▶ [Work instruction]: Below are lines of data; give the number of them that contain "Section", and only that.

▶ [Given information]:
(* ===== verification/UtKeys.v ===== *)
(** * UtKeys: typed keys, iteration and key emission of [uthash.h]

    The convenience forms for string, [int] and pointer keys, the loop
    [HASH_ITER] whose body may delete the element it is at, and
    [HASH_EMIT_KEY], which writes the keys of all insertions to a file. *)

From stdpp Require Import base tactics list numbers option gmap.
From S2P Require Import Prelude KeyTable UtHash UtExtra UtOom.

(** ** Keys of a type *)

(** [uthash_strlen]: up to the first NUL, which must be there. *)
Fixpoint uthash_strlen (m : list cell) : res Z :=
  match m with
  | Some b :: m => if b =? 0 then Ok 0 else n ← uthash_strlen m; Ok (n + 1)
  | _ => Ub
  end.

(** The key a string argument stands for. *)
Definition str_key (s : list cell) : res (list Z) :=
  n ← uthash_strlen s; load_bytes (Some s) (u32 n).

Definition HASH_FIND_STR (u : uthash) (findstr : list cell) : res (option ptr) :=
  k ← str_key findstr; HASH_FIND u k.
Definition HASH_ADD_STR (u : uthash) (p : ptr) (strfield : list cell) : res uthash :=
  k ← str_key strfield; HASH_ADD_KEYPTR u p k.
Definition HASH_REPLACE_STR (u : uthash) (p : ptr) (strfield : list cell)
    : res (uthash * option ptr) :=
  k ← str_key strfield; HASH_REPLACE u p k.

(** The [sizeof(int)] bytes of an [int], and the [sizeof(void * )] bytes of an
    address, on the little-endian hosts the program runs on. *)
Definition int_key (i : Z) : list Z := le_bytes 4 (u32 i).
Definition ptr_key (a : Z) : list Z := le_bytes 8 a.

Definition HASH_FIND_INT (u : uthash) (i : Z) : res (option ptr) := HASH_FIND u (int_key i).
Definition HASH_ADD_INT (u : uthash) (p : ptr) (i : Z) : res uthash :=
  HASH_ADD_KEYPTR u p (int_key i).
Definition HASH_REPLACE_INT (u : uthash) (p : ptr) (i : Z) : res (uthash * option ptr) :=
  HASH_REPLACE u p (int_key i).
Definition HASH_FIND_PTR (u : uthash) (a : Z) : res (option ptr) := HASH_FIND u (ptr_key a).
Definition HASH_ADD_PTR (u : uthash) (p : ptr) (a : Z) : res uthash :=
  HASH_ADD_KEYPTR u p (ptr_key a).
Definition HASH_REPLACE_PTR (u : uthash) (p : ptr) (a : Z) : res (uthash * option ptr) :=
  HASH_REPLACE u p (ptr_key a).

(** ** [HASH_ITER] *)

Section Iter.
(** The loop's body runs on a state that contains the table. *)
Context {S : Type} (table : S -> uthash) (body : ptr -> S -> res S).

(** [(tmp) != NULL ? (tmp)->hh.next : NULL] *)
Definition iter_next (s : S) (el : option ptr) : res (option ptr) :=
  match el with
  | None => Ok None
  | Some e => h ← get_hh (hhs (table s)) e; Ok (next h)
  end.

(** The successor is read before the body of the next round runs. *)
Fixpoint iter_loop (fuel : nat) (el tmp : option ptr) (s : S) : res S :=
  match el with
  | None => Ok s
  | Some e =>
      match fuel with
      | O => NoFuel
      | Datatypes.S fuel =>
          s ← body e s;
          tmp' ← iter_next s tmp;
          iter_loop fuel tmp tmp' s
      end
  end.

(** The application order has no more elements than there are handles. *)
Definition HASH_ITER (s : S) : res S :=
  let u := table s in
  tmp ← iter_next s (head u);
  iter_loop (Datatypes.S (size (hhs u))) (head u) tmp s.
End Iter.

(** ** [HASH_EMIT_KEY] *)

(** The bytes written: the length as an [unsigned], then the key. *)
Definition HASH_EMIT_KEY (key : list Z) : list Z := le_bytes 4 (u32 (zlen key)) ++ key.

(** What a reader of the file makes of them. *)
Fixpoint read_keys (fuel : nat) (bs : list Z) : option (list (list Z)) :=
  match fuel, bs with
  | _, [] => Some []
  | O, _ => None
  | Datatypes.S fuel, _ =>
      let n := Z.to_nat (le_val (take 4 bs)) in
      let rest := drop 4 bs in
      if (n <=? length rest)%nat
      then ks ← read_keys fuel (drop n rest); Some (take n rest :: ks)
      else None
  end.

Lemma read_emitted keys fuel :
  Forall key_fits keys -> (length keys <= fuel)%nat ->
  read_keys fuel (concat (HASH_EMIT_KEY <$> keys)) = Some keys.
Proof.
  intros Hk. revert fuel. induction Hk as [|k keys Hk Hks IH]; intros fuel Hf;
    [by destruct fuel|].
  destruct fuel as [|fuel]; [cbn in Hf; lia|]. cbn [fmap list_fmap concat]. unfold HASH_EMIT_KEY at 1.
  rewrite <- !app_assoc. pose proof (zlen_nonneg k). unfold key_fits in Hk.
  set (bs := le_bytes 4 _ ++ _). assert (exists b bs', bs = b :: bs') as (b & bs' & E) by (by do 2 eexists).
  cbn [read_keys]. rewrite E. rewrite <- E. unfold bs. clear E.
  rewrite take_app_length', drop_app_length' by (by rewrite length_le_bytes).
  rewrite le_val_bytes, u32_small, Z.mod_small by lia. unfold zlen. rewrite Nat2Z.id.
  rewrite length_app, (proj2 (Nat.leb_le _ _)), take_app_length, drop_app_length by lia.
  rewrite IH; [done|cbn in Hf; lia].
Qed.

(** ** Typed keys are distinct when the values are *)

(** A C string in memory, with what follows it. *)
Definition c_string (s : list Z) (rest : list cell) : list cell := cells s ++ Some 0 :: rest.

Lemma strlen_c_string s rest :
  Forall (fun b => b <> 0) s -> uthash_strlen (c_string s rest) = Ok (zlen s).
Proof.
  induction 1 as [|b s Hb Hs IH]; [done|]. cbn. rewrite (proj2 (Z.eqb_neq b 0)) by done.
  unfold c_string in IH. fold (cells s). rewrite IH. cbn. f_equal. unfold zlen. cbn [length]. lia.
Qed.

Lemma str_key_c_string s rest :
  Forall (fun b => b <> 0) s -> key_fits s -> str_key (c_string s rest) = Ok s.
Proof.
  intros Hs Hk. unfold str_key. rewrite strlen_c_string by done. cbn [mbind res_bind].
  pose proof (zlen_nonneg s). rewrite u32_small by (split; [done|exact Hk]).
  by apply load_bytes_cells.
Qed.

Lemma int_key_inj i j :
  - 2 ^ 31 <= i < 2 ^ 31 -> - 2 ^ 31 <= j < 2 ^ 31 -> int_key i = int_key j -> i = j.
Proof.
  intros Hi Hj E. apply le_bytes_inj in E; [|apply u32_range..].
  unfold u32 in E. pose proof (Z.div_mod i (2 ^ 32) ltac:(lia)).
  pose proof (Z.div_mod j (2 ^ 32) ltac:(lia)). nia.
Qed.

Lemma ptr_key_inj a b : 0 <= a < 2 ^ 64 -> 0 <= b < 2 ^ 64 -> ptr_key a = ptr_key b -> a = b.
Proof. intros Ha Hb. by apply (le_bytes_inj 8). Qed.

(** ** Iteration *)

Lemma iter_next_middle {S} (table : S -> uthash) s a x b :
  ut_inv (table s) (a ++ x :: b) -> iter_next table s (Some x) = Ok (list.head b).
Proof.
  intros Hinv. unfold iter_next, get_hh, ut_inv in *.
  destruct (head (table s)) as [hd|]; [|by destruct a].
  destruct Hinv as (t & cs & _ & Hd & _). apply dseg_app in Hd as (m & n & _ & _ & h & Hh & _ & Hd).
  rewrite Hh. cbn [deref mbind res_bind]. f_equal. destruct b as [|y b]; [by destruct Hd|].
  by destruct Hd as (-> & _).
Qed.

Lemma ut_inv_head u xs : ut_inv u xs -> head u = list.head xs.
Proof.
  unfold ut_inv. destruct (head u) as [hd|]; [|by intros ->].
  intros (t & cs & _ & Hd & _). destruct xs as [|x xs]; [by destruct Hd|]. by destruct Hd.
Qed.

Lemma ut_inv_size u xs : ut_inv u xs -> (length xs <= size (hhs u))%nat.
Proof.
  intros Hinv. apply nodup_size; [by eapply ut_inv_nodup|]. intros x Hx. unfold ut_inv in Hinv.
  destruct (head u) as [hd|]; [|subst; set_solver].
  destruct Hinv as (t & cs & _ & Hd & _). by eapply dseg_lookup.
Qed.

(** The rounds of the loop: [R] relates the state to the elements kept so far
    and the elements still to come, and every round keeps it. *)
Lemma iter_loop_spec {S} (table : S -> uthash) body (R : S -> list ptr -> list ptr -> Prop)
    (step : list ptr -> ptr -> list ptr) :
  (forall s a b, R s a b -> ut_inv (table s) (a ++ b)) ->
  (forall s a e b, R s a (e :: b) -> exists s', body e s = Ok s' /\ R s' (step a e) b) ->
  forall b fuel s a, R s a b -> (length b <= fuel)%nat ->
  exists s', iter_loop table body fuel (list.head b) (list.head (tl b)) s = Ok s' /\
    R s' (foldl step a b) [].
Proof.
  intros Hinv Hbody b. induction b as [|e b IH]; intros fuel s a Hr Hf.
  - exists s. destruct fuel; done.
  - destruct fuel as [|fuel]; [cbn in Hf; lia|]. cbn [list.head tl iter_loop].
    destruct (Hbody s a e b Hr) as (s' & E & Hr'). rewrite E. cbn [mbind res_bind].
    assert (iter_next table s' (list.head b) = Ok (list.head (tl b))) as ->.
    { destruct b as [|x b]; [done|]. eapply iter_next_middle. by apply Hinv. }
    cbn [mbind res_bind]. apply IH; [done|cbn in Hf; lia].
Qed.
(* ===== verification/Requests.v ===== *)
(** * Requests: the open requests of a node ([praxis2/src/requests.c])

    While a node waits for the answer to a lookup it queues the clients'
    packets under the hash id looked up: a hash table of singly linked lists.
    List nodes and table entries are heap objects with their pointers; the
    walk to the end of a list is a loop with fuel.  The contract is a finite
    map from hash ids to FIFO queues of (packet copy, socket). *)

From stdpp Require Import base tactics list numbers option gmap.
From S2P Require Import Prelude Packet KeyTable UtHash.

(** [typedef struct _request]; the node owns the packet copy. *)
Record request : Type := mkRequest {
  rq_packet : packet;
  rq_socket : Z;
  rq_next : option ptr;
}.

(** [typedef struct _rtable], the handle apart. *)
Record rtable : Type := mkRtable {
  rt_hash_id : Z;
  open_requests : option ptr;
}.

(** [&hash_id], two bytes on the little-endian hosts the program runs on. *)
Definition hash_id_key (h : Z) : list Z := [byte_at h 0; byte_at h 8].

Section Requests.
Context {T : Type} `{KTS : KeyTableSpec T}.

Record rtables : Type := mkRtables {
  rt : T;
  rt_entries : gmap ptr rtable;
  rq_nodes : gmap ptr request;
}.

Definition rtables_empty : rtables := mkRtables kt_empty ∅ ∅.

(** [for (re = ...; re->next != NULL; re = re->next)]: the last node. *)
Fixpoint last_request (fuel : nat) (nodes : gmap ptr request) (re : ptr) : res ptr :=
  match fuel with
  | O => NoFuel
  | S fuel =>
      r ← deref (nodes !! re);
      match rq_next r with
      | None => Ok re
      | Some re => last_request fuel nodes re
      end
  end.
(* ===== verification/Server.v ===== *)
(** * Server: the connection loop of a node ([praxis2/src/server.c])

    The client list, the per-client receive state machine ([IDLE] collects the
    seven header bytes, [HDR_RECVD] the body), delivery to the packet callback,
    and the [poll] loop.  The linked list of clients is the list of their
    addresses, head first: [c->next] is the address after [c]'s; the client
    structures are heap objects.  What the callback does besides is a
    parameter: it runs over the server, the node's own state [N] and the
    operating system.  Log output is left out, as are the socket address fields
    that only the log reads.  Stack space is unlimited. *)

From stdpp Require Import base tactics list numbers option gmap.
From S2P Require Import Prelude Sys Util Packet RingBuffer KeyTable.

Inductive client_state : Type := IDLE | HDR_RECVD | REMOVE.

#[export] Instance client_state_eq_dec : EqDecision client_state.
Proof. solve_decision. Defined.

(** [typedef struct _client] *)
Record client : Type := mkClient {
  c_socket : Z;
  state : client_state;
  header_buf : ring_buffer;
  pkt_buf : option ring_buffer;
  pack : option packet;
}.

(** [typedef struct _server], with the client structures allocated. *)
Record server : Type := mkServer {
  srv_socket : Z;
  n_clients : Z;
  active : bool;
  clients : list ptr;
  client_heap : gmap ptr client;
}.

Definition CB_REMOVE_CLIENT : Z := -1.
Definition CB_OK : Z := 0.

(** [c->next] *)
Fixpoint next_of (c : ptr) (l : list ptr) : option ptr :=
  match l with
  | [] => None
  | x :: l => if decide (x = c) then head l else next_of c l
  end.

Section Server.
(** The state of the node besides its server. *)
Context {N : Type}.

Record world : Type := mkWorld {
  w_srv : server;
  w_node : N;
  w_io : io;
}.

(** The type of [packet_cb]: client and packet, the server being part of the world. *)
Definition callback : Type := ptr -> option packet -> ST world Z.

Definition on_io {A} (m : ST io A) : ST world A := fun w =>
  match m (w_io w) with
  | Ok (a, i) => Ok (a, mkWorld (w_srv w) (w_node w) i)
  | Ub => Ub
  | Block => Block
  | NoFuel => NoFuel
  end.

Definition get_srv : ST world server := fun w => Ok (w_srv w, w).
Definition set_srv (s : server) : ST world unit := fun w =>
  Ok (tt, mkWorld s (w_node w) (w_io w)).

(** [*c] *)
Definition get_client (c : ptr) : ST world client := fun w =>
  match client_heap (w_srv w) !! c with
  | Some cl => Ok (cl, w)
  | None => Ub
  end.

(** [*c = cl] *)
Definition set_client (c : ptr) (cl : client) : ST world unit :=
  s ← get_srv;
  set_srv (mkServer (srv_socket s) (n_clients s) (active s) (clients s)
             (<[c := cl]> (client_heap s))).

Definition with_state (st : client_state) (cl : client) : client :=
  mkClient (c_socket cl) st (header_buf cl) (pkt_buf cl) (pack cl).

(** The first client with this socket is marked. *)
Fixpoint close_socket_loop (socket : Z) (cs : list ptr) : ST world unit :=
  match cs with
  | [] => mret tt
  | c :: cs =>
      cl ← get_client c;
      if c_socket cl =? socket then set_client c (with_state REMOVE cl)
      else close_socket_loop socket cs
  end.

Definition server_close_socket (socket : Z) : ST world unit :=
  s ← get_srv;
  close_socket_loop socket (clients s).

(** Unlink, close and free; a client that is not in the list is reported. *)
Definition server_remove_client (c : ptr) : ST world unit :=
  s ← get_srv;
  if bool_decide (c ∈ clients s) then
    cl ← get_client c;
    on_io (sys_close (c_socket cl));;
    set_srv (mkServer (srv_socket s) (i32 (n_clients s - 1)) (active s)
               (filter (fun x => x <> c) (clients s)) (delete c (client_heap s)))
  else mret tt.

Definition client_decode_hdr (c : ptr) : ST world unit :=
  cl ← get_client c;
  '(_, hdr, hb) ← st_lift (rb_read (header_buf cl) (malloc PKT_HEADER_LEN) PKT_HEADER_LEN);
  pk ← st_lift (packet_decode_hdr hdr PKT_HEADER_LEN);
  p ← st_lift (deref pk);
  set_client c (mkClient (c_socket cl) HDR_RECVD hb (Some (rb_new (packet_body_size p))) pk).

Definition client_decode_body (c : ptr) : ST world unit :=
  cl ← get_client c;
  pb ← st_lift (deref (pkt_buf cl));
  let avail := rb_can_read pb in
  '(_, buffer, _) ← st_lift (rb_read pb (malloc avail) avail);
  p ← st_lift (deref (pack cl));
  pk ← st_lift (packet_decode_body p buffer avail);
  set_client c (mkClient (c_socket cl) IDLE (header_buf cl) None pk).
(* ===== verification/Peer.v ===== *)
(** * Peer: a node of the ring ([praxis2/src/peer.c])

    The request handlers of a node, over the server of [Server.v], the store,
    the open requests, and the scripted operating system.  The globals [ht],
    [rt], [self], [pred] and [succ] are the node's state.  [handle_packet] is
    the callback the server delivers packets to. *)

From stdpp Require Import base tactics list numbers option gmap strings.
From S2P Require Import Prelude Sys Util Packet RingBuffer Neighbour KeyTable UtHash HashTable.
From S2P Require Import Requests Server.

Section Peer.
Context {T1 T2 : Type} `{KTS1 : KeyTableSpec T1} `{KTS2 : KeyTableSpec T2}.

(** The globals of [peer.c]. *)
Record node : Type := mkNode {
  n_ht : store T1;
  n_rt : rtables T2;
  self : peer;
  pred : peer;
  succ : peer;
}.

Abbreviation W := (world node).

Definition get_node : ST W node := fun w => Ok (w_node w, w).
Definition set_node (n : node) : ST W unit := fun w => Ok (tt, mkWorld (w_srv w) n (w_io w)).

Definition set_ht (s : store T1) : ST W unit :=
  n ← get_node; set_node (mkNode s (n_rt n) (self n) (pred n) (succ n)).
Definition set_rt (t : rtables T2) : ST W unit :=
  n ← get_node; set_node (mkNode (n_ht n) t (self n) (pred n) (succ n)).
Definition set_succ (p : peer) : ST W unit :=
  n ← get_node; set_node (mkNode (n_ht n) (n_rt n) (self n) (pred n) p).

(** The peer is passed by address: its new value is returned with the status. *)
Definition forward (p : peer) (pack : packet) : ST io (Z * peer) :=
  '(serialized_pack, packet_size) ← st_lift (packet_serialize pack);
  '(r, p) ← peer_connect p;
  if r <? 0 then mret (-1, p) else
  r ← sendall (socket p) serialized_pack packet_size;
  if r <? 0 then mret (-1, p) else
  p ← (if has_flag (flags pack) PKT_FLAG_CTRL then peer_disconnect p else mret p);
  mret (0, p).

Definition proxy_request (csocket : Z) (p : packet) (n : peer) : ST io (Z * peer) :=
  '(_, n) ← forward n p;
  '(answer_serial, answer_len) ← recvall (socket n);
  _ ← sendall csocket answer_serial answer_len;
  n ← peer_disconnect n;
  mret (CB_REMOVE_CLIENT, n).

Definition lookup_peer (hash_id : Z) : ST W Z :=
  n ← get_node;
  node_ip ← on_io (peer_get_ip (self n));
  let lkup_packet :=
    mkPacket (Z.lor (Z.lor 0 PKT_FLAG_CTRL) PKT_FLAG_LKUP) 0 0 None None
      hash_id (peer_node_id (self n)) node_ip (port (self n)) in
  '(r, s) ← on_io (forward (succ n) lkup_packet);
  set_succ s;;
  if r <? 0 then mret (-1) else mret 0.

(** The [ack_packet] of a GET. *)
Definition get_ack (s : store T1) (p : packet) : res packet :=
  let fl := Z.lor (Z.lor 0 PKT_FLAG_GET) PKT_FLAG_ACK in
  entry ← htable_get s (key p) (key_len p);
  match entry with
  | None => Ok (mkPacket fl 0 0 None None 0 0 0 0)
  | Some entry =>
      e ← deref (entries s !! entry);
      ekey ← deref (blocks s !! e_key e);
      k ← strncpy ekey (Z.to_nat (e_key_len e));
      evalue ← deref (blocks s !! e_value e);
      v ← strncpy evalue (Z.to_nat (e_value_len e));
      Ok (mkPacket fl (u16 (e_key_len e)) (u32 (e_value_len e)) (Some k) (Some v) 0 0 0 0)
  end.

Definition ack_packet (fl : Z) : packet := mkPacket fl 0 0 None None 0 0 0 0.

(** [p->flags == p->flags | PKT_FLAG_DEL], which C reads as
    [(p->flags == p->flags) | PKT_FLAG_DEL]. *)
Definition del_condition (fl : Z) : bool :=
  negb (Z.lor (if fl =? fl then 1 else 0) PKT_FLAG_DEL =? 0).

(** The case distinction of [handle_own_request]: the new store and the
    acknowledgement. *)
Definition own_request (s : store T1) (p : packet) : res (store T1 * packet) :=
  let get_flag := u8 (Z.lor (flags p) PKT_FLAG_GET) in
  let set_flag := u8 (Z.lor (flags p) PKT_FLAG_SET) in
  if flags p =? get_flag then
    ack ← get_ack s p; Ok (s, ack)
  else if flags p =? set_flag then
    s ← htable_set s (key p) (key_len p) (value p) (value_len p);
    test_entry ← htable_get s (key p) (key_len p);
    Ok (s, ack_packet (Z.lor (Z.lor 0 PKT_FLAG_SET) PKT_FLAG_ACK))
  else if del_condition (flags p) then
    '(_, s) ← htable_delete s (key p) (key_len p);
    Ok (s, ack_packet (Z.lor (Z.lor 0 PKT_FLAG_DEL) PKT_FLAG_ACK))
  else Ok (s, ack_packet 0).

Definition handle_own_request (c : ptr) (p : packet) : ST W Z :=
  n ← get_node;
  '(s, ack) ← st_lift (own_request (n_ht n) p);
  set_ht s;;
  '(serialized_pack, packet_size) ← st_lift (packet_serialize ack);
  cl ← get_client c;
  _ ← on_io (sendall (c_socket cl) serialized_pack packet_size);
  mret CB_REMOVE_CLIENT.

Definition answer_lookup (p : packet) (n : peer) : ST W Z :=
  node_ip ← on_io (peer_get_ip n);
  let rply_packet :=
    mkPacket (Z.lor (Z.lor 0 PKT_FLAG_CTRL) PKT_FLAG_RPLY) 0 0 None None
      (hash_id p) (peer_node_id n) node_ip (port n) in
  _ ← on_io (forward (peer_from_packet p) rply_packet);
  mret CB_REMOVE_CLIENT.

Definition handle_packet_data (c : ptr) (p : packet) : ST W Z :=
  hash_id ← st_lift (pseudo_hash (key p) (key_len p));
  n ← get_node;
  if negb (peer_is_responsible (peer_node_id (pred n)) (peer_node_id (self n)) hash_id =? 0)
  then handle_own_request c p
  else if negb (peer_is_responsible (peer_node_id (self n)) (peer_node_id (succ n)) hash_id =? 0)
  then
    cl ← get_client c;
    '(r, s) ← on_io (proxy_request (c_socket cl) p (succ n));
    set_succ s;;
    mret r
  else
    cl ← get_client c;
    t ← st_lift (add_request (n_rt n) hash_id (c_socket cl) p);
    set_rt t;;
    _ ← lookup_peer hash_id;
    mret CB_OK.

(** [for (r = get_requests(...); r != NULL; r = r->next)]: all requests go to
    the same peer object. *)
Fixpoint proxy_loop (fuel : nat) (n : peer) (r : option ptr) : ST W unit :=
  match r with
  | None => mret tt
  | Some r =>
      match fuel with
      | O => st_lift NoFuel
      | S fuel =>
          nd ← get_node;
          q ← st_lift (deref (rq_nodes (n_rt nd) !! r));
          '(_, n) ← on_io (proxy_request (rq_socket q) (rq_packet q) n);
          server_close_socket (rq_socket q);;
          proxy_loop fuel n (rq_next q)
      end
  end.

Definition handle_packet_ctrl (c : ptr) (p : packet) : ST W Z :=
  n ← get_node;
  if has_flag (flags p) PKT_FLAG_LKUP then
    if negb (peer_is_responsible (peer_node_id (pred n)) (peer_node_id (self n)) (hash_id p) =? 0)
    then answer_lookup p (self n)
    else if negb (peer_is_responsible (peer_node_id (self n)) (peer_node_id (succ n))
                    (hash_id p) =? 0)
    then answer_lookup p (succ n)
    else
      '(_, s) ← on_io (forward (succ n) p);
      set_succ s;;
      mret CB_REMOVE_CLIENT
  else if has_flag (flags p) PKT_FLAG_RPLY then
    let nb := peer_from_packet p in
    r ← st_lift (get_requests (n_rt n) (hash_id p));
    proxy_loop (S (size (rq_nodes (n_rt n)))) nb r;;
    n ← get_node;
    t ← st_lift (clear_requests (n_rt n) (hash_id p));
    set_rt t;;
    mret CB_REMOVE_CLIENT
  else mret CB_REMOVE_CLIENT.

▶ [Response]: 4